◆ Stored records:
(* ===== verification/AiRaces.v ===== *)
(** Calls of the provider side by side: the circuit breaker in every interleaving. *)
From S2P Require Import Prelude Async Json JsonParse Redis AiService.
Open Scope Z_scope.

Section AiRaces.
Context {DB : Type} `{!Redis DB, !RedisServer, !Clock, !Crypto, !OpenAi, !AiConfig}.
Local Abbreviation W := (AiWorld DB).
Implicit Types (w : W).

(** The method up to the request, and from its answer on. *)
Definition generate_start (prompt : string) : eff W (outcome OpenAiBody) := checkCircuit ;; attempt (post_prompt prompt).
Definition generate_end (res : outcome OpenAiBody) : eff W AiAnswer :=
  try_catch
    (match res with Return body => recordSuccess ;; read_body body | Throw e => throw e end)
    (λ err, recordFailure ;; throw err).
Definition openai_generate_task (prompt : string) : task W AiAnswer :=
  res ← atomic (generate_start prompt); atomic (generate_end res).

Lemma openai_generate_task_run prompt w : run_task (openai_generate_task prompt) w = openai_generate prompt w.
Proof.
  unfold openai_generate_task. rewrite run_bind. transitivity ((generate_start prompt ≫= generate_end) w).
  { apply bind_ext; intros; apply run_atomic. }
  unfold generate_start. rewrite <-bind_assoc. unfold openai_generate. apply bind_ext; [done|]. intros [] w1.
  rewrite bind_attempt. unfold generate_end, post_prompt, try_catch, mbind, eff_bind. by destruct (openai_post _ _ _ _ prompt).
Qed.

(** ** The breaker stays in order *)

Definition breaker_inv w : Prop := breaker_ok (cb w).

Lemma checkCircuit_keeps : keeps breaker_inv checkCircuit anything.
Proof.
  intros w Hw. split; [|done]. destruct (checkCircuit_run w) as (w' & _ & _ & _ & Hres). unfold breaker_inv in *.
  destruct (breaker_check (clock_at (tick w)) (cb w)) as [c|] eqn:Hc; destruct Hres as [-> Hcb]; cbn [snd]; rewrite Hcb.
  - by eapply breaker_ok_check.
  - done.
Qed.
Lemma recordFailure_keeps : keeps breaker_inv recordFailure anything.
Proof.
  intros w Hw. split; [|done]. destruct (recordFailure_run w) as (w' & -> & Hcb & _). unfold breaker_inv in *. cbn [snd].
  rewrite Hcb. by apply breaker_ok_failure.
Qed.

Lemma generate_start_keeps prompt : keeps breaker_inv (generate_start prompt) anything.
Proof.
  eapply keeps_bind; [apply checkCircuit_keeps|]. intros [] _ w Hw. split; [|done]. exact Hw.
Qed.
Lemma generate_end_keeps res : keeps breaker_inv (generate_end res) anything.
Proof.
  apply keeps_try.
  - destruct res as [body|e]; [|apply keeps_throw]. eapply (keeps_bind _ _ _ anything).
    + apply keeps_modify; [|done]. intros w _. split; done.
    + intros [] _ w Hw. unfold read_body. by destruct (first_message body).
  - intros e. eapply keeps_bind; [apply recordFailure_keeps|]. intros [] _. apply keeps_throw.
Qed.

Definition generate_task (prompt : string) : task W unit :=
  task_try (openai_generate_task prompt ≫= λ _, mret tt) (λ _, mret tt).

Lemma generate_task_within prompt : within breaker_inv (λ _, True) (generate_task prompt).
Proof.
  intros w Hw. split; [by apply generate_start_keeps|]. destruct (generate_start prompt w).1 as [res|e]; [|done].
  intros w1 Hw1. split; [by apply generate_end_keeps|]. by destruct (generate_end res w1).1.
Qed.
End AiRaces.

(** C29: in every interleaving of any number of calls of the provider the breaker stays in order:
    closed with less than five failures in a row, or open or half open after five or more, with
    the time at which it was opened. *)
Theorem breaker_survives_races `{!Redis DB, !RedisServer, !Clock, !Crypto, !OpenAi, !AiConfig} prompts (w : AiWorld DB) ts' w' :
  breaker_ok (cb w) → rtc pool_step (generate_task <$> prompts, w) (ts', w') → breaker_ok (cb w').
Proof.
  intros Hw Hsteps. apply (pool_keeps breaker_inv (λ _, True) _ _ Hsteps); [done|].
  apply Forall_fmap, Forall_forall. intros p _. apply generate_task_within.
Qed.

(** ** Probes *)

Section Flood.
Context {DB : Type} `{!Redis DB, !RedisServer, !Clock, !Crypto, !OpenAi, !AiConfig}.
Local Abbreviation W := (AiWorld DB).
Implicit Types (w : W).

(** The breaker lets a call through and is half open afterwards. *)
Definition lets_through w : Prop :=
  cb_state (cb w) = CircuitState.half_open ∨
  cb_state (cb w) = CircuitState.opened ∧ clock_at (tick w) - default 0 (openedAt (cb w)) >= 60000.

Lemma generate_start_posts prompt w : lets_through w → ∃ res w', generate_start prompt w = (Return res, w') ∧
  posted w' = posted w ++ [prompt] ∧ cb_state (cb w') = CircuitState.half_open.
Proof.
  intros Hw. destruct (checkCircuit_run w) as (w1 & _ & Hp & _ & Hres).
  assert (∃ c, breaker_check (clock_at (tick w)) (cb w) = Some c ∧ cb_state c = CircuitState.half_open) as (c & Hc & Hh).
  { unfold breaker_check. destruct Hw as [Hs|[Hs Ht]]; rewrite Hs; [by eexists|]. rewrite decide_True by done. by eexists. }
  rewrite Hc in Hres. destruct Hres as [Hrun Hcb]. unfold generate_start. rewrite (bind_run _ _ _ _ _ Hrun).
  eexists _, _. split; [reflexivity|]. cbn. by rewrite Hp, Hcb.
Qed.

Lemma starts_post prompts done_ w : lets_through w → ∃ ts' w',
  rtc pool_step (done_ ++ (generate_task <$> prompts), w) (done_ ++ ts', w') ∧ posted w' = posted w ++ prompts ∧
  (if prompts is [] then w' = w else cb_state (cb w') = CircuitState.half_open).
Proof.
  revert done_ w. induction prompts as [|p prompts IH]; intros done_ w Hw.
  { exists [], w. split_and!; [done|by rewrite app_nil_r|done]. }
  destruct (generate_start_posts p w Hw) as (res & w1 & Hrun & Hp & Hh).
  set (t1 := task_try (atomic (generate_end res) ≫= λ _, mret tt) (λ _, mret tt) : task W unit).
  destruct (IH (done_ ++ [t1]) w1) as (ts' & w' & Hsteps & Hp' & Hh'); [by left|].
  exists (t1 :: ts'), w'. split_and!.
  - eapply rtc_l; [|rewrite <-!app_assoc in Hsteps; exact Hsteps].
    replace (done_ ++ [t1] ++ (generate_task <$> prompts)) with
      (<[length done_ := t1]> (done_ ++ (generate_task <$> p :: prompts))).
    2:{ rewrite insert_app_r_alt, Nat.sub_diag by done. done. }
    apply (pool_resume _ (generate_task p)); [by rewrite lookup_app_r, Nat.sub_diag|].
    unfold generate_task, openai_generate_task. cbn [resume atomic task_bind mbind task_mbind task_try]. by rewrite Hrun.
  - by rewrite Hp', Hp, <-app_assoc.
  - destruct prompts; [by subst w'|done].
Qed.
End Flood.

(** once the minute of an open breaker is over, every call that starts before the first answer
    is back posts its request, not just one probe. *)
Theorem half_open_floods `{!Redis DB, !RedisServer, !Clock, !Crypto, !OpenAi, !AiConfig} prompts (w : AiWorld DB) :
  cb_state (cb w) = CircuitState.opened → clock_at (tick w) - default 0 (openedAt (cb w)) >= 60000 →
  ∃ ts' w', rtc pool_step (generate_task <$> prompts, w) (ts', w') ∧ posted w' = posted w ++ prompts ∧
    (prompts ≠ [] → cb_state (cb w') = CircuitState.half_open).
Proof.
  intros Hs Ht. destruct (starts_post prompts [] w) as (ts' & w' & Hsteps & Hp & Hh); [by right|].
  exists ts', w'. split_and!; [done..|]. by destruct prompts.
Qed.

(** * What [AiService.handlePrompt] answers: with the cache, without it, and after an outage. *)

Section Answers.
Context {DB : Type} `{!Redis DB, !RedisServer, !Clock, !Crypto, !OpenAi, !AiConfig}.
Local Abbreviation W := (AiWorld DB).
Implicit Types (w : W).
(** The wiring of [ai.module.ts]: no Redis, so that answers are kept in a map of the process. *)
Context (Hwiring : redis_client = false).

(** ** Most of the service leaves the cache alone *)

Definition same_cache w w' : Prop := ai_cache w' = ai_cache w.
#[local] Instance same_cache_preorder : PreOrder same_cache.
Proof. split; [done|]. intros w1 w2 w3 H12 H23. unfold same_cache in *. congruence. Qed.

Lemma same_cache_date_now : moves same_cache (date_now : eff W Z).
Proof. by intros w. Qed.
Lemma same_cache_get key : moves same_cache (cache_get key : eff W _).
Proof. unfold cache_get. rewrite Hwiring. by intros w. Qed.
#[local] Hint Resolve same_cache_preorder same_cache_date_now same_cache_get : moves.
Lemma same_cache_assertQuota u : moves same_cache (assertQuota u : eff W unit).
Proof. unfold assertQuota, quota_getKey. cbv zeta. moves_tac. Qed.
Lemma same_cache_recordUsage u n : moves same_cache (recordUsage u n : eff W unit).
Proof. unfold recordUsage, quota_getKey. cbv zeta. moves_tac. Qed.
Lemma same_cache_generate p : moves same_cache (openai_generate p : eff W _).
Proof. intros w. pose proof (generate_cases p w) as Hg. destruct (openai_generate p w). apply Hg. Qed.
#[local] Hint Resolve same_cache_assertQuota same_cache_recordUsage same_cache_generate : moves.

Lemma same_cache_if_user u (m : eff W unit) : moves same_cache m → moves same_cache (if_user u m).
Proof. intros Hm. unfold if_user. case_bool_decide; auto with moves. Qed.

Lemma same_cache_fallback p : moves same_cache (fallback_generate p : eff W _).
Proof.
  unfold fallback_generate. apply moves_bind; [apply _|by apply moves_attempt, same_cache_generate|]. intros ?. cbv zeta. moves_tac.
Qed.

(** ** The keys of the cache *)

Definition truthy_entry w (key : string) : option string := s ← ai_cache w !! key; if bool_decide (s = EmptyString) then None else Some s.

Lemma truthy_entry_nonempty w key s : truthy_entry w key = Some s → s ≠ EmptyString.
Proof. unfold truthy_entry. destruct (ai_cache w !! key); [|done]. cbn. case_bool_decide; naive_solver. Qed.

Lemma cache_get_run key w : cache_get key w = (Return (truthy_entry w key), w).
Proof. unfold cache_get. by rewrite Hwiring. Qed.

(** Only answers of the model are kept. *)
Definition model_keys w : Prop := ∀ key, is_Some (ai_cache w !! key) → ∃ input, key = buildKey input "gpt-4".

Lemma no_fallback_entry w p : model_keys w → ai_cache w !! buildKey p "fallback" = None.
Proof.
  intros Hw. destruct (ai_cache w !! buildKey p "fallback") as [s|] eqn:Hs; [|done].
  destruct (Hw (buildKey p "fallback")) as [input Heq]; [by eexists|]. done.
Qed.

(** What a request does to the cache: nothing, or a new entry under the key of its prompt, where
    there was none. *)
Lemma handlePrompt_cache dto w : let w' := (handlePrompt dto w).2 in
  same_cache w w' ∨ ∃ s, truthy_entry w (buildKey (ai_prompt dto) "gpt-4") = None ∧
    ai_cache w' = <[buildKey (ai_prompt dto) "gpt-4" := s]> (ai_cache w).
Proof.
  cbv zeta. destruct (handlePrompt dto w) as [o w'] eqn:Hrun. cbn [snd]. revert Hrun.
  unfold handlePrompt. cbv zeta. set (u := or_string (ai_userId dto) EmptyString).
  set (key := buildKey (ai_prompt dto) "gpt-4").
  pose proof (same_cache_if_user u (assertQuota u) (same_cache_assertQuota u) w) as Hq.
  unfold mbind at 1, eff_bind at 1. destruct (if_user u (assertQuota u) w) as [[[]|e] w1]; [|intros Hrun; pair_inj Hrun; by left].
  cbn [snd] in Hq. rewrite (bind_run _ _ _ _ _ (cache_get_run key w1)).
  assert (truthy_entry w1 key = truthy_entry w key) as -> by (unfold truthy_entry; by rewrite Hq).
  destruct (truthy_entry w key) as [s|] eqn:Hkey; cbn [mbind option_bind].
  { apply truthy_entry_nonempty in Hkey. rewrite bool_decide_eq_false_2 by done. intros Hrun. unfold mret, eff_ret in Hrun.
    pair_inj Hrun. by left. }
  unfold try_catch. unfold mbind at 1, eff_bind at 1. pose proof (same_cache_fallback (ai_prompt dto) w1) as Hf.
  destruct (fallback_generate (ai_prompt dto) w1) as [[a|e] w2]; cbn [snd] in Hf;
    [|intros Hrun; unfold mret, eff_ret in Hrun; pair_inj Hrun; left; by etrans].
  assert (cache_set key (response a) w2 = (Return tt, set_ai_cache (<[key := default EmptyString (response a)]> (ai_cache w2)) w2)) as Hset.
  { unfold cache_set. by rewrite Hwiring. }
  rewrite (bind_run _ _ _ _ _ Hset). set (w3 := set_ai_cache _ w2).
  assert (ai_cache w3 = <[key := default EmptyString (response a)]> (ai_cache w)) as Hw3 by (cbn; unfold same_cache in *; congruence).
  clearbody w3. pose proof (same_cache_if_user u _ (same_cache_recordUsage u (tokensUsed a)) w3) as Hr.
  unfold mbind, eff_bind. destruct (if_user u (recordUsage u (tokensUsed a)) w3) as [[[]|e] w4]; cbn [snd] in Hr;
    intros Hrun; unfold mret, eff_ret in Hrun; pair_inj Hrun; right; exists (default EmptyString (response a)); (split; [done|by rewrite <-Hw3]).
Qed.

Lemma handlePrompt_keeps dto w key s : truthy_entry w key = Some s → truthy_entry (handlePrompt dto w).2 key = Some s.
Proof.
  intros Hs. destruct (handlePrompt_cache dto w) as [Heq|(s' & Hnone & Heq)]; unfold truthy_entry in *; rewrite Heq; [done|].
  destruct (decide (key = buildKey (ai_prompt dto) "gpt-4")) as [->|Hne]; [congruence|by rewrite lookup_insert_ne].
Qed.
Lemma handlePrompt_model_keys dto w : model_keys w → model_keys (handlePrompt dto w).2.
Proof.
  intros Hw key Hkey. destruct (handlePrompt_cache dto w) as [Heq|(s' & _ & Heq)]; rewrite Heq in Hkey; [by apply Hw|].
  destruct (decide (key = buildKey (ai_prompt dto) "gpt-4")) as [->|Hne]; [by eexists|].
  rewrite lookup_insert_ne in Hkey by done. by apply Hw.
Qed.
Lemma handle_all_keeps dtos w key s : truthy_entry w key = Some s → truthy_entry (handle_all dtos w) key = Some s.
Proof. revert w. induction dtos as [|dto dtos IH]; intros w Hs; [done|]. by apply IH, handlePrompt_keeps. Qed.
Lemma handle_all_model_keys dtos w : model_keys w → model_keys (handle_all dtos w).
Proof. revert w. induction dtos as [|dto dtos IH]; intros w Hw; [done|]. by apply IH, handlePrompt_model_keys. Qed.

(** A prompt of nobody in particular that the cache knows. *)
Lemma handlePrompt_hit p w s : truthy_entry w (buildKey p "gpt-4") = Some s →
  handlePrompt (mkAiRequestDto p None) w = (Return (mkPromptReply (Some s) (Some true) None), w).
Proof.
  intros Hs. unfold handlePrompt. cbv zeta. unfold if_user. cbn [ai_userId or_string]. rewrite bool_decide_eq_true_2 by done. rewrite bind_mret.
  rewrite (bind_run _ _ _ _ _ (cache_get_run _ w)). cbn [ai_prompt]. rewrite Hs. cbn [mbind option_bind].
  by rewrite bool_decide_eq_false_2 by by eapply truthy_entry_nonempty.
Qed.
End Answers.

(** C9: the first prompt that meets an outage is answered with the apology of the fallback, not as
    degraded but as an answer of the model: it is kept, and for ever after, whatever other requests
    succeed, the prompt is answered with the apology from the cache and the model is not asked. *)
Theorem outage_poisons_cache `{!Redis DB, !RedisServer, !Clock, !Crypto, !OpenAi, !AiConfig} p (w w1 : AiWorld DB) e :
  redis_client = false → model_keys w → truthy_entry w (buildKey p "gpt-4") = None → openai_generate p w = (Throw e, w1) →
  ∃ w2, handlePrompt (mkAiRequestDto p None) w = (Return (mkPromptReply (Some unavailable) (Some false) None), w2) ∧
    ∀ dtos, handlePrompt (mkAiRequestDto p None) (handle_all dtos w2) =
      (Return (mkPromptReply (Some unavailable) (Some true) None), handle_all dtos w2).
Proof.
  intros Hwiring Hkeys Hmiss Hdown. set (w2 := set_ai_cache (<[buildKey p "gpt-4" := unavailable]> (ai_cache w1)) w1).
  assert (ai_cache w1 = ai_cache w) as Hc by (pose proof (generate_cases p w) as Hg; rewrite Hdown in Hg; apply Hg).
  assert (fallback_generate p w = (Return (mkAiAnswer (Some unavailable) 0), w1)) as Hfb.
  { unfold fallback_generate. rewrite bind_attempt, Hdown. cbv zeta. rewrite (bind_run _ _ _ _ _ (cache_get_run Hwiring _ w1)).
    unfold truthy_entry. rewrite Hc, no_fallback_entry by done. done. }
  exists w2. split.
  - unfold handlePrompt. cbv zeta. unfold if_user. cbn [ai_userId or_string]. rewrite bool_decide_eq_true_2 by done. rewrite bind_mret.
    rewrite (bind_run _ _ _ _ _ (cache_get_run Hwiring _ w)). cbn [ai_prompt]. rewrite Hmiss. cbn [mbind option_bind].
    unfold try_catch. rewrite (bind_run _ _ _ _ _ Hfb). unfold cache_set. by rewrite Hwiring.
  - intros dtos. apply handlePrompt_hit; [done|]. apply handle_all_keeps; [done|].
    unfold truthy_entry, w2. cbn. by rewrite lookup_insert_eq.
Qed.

◆ Your goal:
Check each line in the entries above for the string "buildKey", then give the number of matching lines alone.

◆ Task answer:
12